Une barrière de parenthèses

Si Marcel Proust pouvait prendre froid dans le courant d’air passant entre deux parenthèses, il faut se méfier de tous les signes typographiques, comme nous le montrent J. Barine (l’auteur est double) dans Nouvelles improbables, Cymbalum Pataphysicum, « Bibliothèque oulipopienne », 2017.
Ainsi, dans « L’Homme du no man’s land », un dangereux malfaiteur, Darrigade, réalise, alors qu’on le croit pris, une belle échappée :

 

« Non seulement Darrigade avait échappé aux hommes de la Rescousse qui le cernaient mais IL AVAIT AUSSI DISPARU DE NOTRE RÉCIT ! »

 

Sa fuite des plus mystérieuses a pourtant une explication :

 

« Par une négligence coupable, comparable à celle d’un geôlier oubliant de fermer la porte d’une cellule, Barine n’a pas fermé les guillemets qu’il avait ouverts, permettant ainsi à Darrigade de s’évader du texte au nez et à la barbe des hommes de la Rescousse. »

 

Heureusement, Darrigade est rattrapé dans un récit ultérieur, « Coup de feu dans la Préhistoire », où les auteurs, assistés du héros de leurs nouvelles, l’inspecteur Gibbey, ont recours à un autre procédé typographique pour l’enfermer définitivement.

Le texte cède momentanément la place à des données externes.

Definition set_form (v : Form) (e : Editor) : Editor :=
  {| doc := doc e; selected_index := selected_index e; has_changes := has_changes e;
     form := v; project_listbox := project_listbox e; count_label := count_label e;
     status_label := status_label e |}.

(** [d.get(key, '')] *)
Definition dict_get (d : gmap str str) (key : str) : str := default [] (d !! key).

Section Window.
Context {U : Unicode} {OS : OsPath}.

(** [_update_status()] *)
Definition _update_status (e : Editor) : Editor :=
  let name := if truthy (file_path (doc e)) then basename (file_path (doc e)) else u "No file" in
  let mark := if has_changes e then u " " ++ [8226] else [] in
  {| doc := doc e; selected_index := selected_index e; has_changes := has_changes e;
     form := form e; project_listbox := project_listbox e; count_label := count_label e;
     status_label := name ++ mark ++ u " " ++ [8226] ++ u " "
                     ++ str_of_nat (length (projects (doc e))) ++ u " projects" |}.

(** The row of the list for the project number [i], counted from 0. *)
Definition project_row (ip : nat * Project) : str :=
  let '(i, p) := ip in
  let title := or_str (title p) (u "Untitled " ++ str_of_nat (i + 1)) in
  u "  " ++ title.

(** [_refresh_list()] *)
Definition _refresh_list (e : Editor) : Editor :=
  _update_status
    {| doc := doc e; selected_index := selected_index e; has_changes := has_changes e;
       form := form e;
       project_listbox := List.map project_row (enumerate 0 (projects (doc e)));
       count_label := str_of_nat (length (projects (doc e)));
       status_label := status_label e |}.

L’arrestation a lieu dans le discours d’un préfet, Roussel :

 

« Chers Landais, chères Landaises, honneur au vainqueur ! Cette course d’échasses (si typique de nos régions ((a été remportée (((monsieur Darrigade — *Gibbey qui lisait par-dessus nos épaules, nous souffla à l’oreille : « C’est le moment ! Vite ! Fermez les parenthèses ! Il est coincé ! » Nous nous précipitâmes* — ))) par vous )) les Landes et le Gers)… »

 

Darrigade est enfermé dans une triple barrière de parenthèses. Mais il ne faut pas relâcher l’attention :

 

« Mission accomplie, cher Gibbey, il ne nous reste plus qu’à mettre le point final
— Holà ! Stop ! s’écria Gibbey en nous jetant un regard méfiant. Je préfère le mettre moi-même. »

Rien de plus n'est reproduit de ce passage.